▶ _Problem requirements_:
Look below for the line holding "exists o img, results" and the line holding "gs_vectors : 0". Repeat those two and everything between, exactly.

---

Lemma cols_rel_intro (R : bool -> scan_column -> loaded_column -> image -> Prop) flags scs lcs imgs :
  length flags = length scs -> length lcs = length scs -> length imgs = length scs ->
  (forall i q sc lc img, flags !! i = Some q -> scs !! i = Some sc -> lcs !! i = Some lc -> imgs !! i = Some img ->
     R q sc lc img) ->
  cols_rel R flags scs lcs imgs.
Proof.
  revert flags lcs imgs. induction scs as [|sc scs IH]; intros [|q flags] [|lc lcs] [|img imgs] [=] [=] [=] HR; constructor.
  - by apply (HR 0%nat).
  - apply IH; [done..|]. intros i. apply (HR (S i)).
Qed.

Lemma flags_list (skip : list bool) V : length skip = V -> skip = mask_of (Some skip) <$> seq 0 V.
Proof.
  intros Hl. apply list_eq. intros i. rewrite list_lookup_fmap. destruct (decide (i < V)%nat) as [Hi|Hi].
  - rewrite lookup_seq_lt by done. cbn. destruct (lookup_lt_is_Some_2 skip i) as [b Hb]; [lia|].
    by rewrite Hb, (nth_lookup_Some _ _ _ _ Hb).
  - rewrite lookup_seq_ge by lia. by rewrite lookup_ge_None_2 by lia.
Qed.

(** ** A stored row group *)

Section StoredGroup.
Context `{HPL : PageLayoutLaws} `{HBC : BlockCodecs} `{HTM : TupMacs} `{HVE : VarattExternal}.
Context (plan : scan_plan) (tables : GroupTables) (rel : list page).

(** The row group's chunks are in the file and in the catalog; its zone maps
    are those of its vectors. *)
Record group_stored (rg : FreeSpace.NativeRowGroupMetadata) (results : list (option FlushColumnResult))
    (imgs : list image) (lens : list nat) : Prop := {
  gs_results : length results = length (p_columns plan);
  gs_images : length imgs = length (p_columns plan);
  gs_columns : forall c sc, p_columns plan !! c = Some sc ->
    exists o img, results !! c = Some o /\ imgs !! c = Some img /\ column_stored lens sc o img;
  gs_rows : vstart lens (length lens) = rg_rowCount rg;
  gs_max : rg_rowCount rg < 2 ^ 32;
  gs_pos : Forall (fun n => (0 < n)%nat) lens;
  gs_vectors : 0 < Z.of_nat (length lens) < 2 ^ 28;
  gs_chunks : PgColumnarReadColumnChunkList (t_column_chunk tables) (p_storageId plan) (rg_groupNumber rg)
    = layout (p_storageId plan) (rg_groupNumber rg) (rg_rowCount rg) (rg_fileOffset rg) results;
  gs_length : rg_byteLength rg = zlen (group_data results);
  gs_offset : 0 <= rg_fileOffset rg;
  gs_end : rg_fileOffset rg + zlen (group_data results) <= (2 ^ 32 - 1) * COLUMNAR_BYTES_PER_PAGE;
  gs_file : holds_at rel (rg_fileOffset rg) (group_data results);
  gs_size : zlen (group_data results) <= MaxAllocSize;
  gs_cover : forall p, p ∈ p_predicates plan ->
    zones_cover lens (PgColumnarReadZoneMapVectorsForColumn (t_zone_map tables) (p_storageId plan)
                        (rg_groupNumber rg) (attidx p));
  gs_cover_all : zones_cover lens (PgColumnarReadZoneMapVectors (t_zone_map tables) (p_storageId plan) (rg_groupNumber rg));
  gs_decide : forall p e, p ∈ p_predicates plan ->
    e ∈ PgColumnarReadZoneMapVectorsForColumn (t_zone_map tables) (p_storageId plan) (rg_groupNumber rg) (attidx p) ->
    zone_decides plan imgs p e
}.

---

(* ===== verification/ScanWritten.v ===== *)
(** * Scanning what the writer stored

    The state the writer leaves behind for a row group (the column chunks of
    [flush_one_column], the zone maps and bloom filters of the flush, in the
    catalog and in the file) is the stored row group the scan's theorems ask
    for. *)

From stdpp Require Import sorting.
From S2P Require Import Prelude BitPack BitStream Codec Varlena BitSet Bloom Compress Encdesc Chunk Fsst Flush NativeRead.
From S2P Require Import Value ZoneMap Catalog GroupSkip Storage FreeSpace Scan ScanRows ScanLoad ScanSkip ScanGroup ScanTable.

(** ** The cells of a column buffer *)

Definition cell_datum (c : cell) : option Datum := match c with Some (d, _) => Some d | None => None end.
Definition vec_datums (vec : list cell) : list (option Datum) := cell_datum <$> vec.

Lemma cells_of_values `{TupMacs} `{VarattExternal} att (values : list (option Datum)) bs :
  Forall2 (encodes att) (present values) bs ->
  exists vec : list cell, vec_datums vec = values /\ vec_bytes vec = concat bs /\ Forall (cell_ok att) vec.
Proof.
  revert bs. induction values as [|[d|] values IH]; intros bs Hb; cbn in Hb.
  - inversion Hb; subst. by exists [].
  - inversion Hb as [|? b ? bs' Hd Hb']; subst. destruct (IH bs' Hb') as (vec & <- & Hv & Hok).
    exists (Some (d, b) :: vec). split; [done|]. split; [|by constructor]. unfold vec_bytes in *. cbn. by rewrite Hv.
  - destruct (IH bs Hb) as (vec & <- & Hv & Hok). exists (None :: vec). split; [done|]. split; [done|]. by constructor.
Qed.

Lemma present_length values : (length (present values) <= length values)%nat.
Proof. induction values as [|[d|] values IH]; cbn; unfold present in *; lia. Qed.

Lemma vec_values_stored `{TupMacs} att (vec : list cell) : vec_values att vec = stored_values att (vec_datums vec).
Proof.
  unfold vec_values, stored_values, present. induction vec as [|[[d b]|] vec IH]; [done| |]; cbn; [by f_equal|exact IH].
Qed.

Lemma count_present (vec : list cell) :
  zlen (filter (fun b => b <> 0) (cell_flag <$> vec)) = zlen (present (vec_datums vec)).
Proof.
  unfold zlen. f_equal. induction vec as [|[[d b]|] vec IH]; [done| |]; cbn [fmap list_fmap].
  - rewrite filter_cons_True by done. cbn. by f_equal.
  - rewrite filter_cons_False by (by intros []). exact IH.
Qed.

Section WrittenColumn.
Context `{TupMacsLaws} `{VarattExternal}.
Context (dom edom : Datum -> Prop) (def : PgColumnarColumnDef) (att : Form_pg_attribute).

---

▶ _Your response_:
    exists o img, results !! c = Some o /\ imgs !! c = Some img /\ column_stored lens sc o img;
  gs_rows : vstart lens (length lens) = rg_rowCount rg;
  gs_max : rg_rowCount rg < 2 ^ 32;
  gs_pos : Forall (fun n => (0 < n)%nat) lens;
  gs_vectors : 0 < Z.of_nat (length lens) < 2 ^ 28;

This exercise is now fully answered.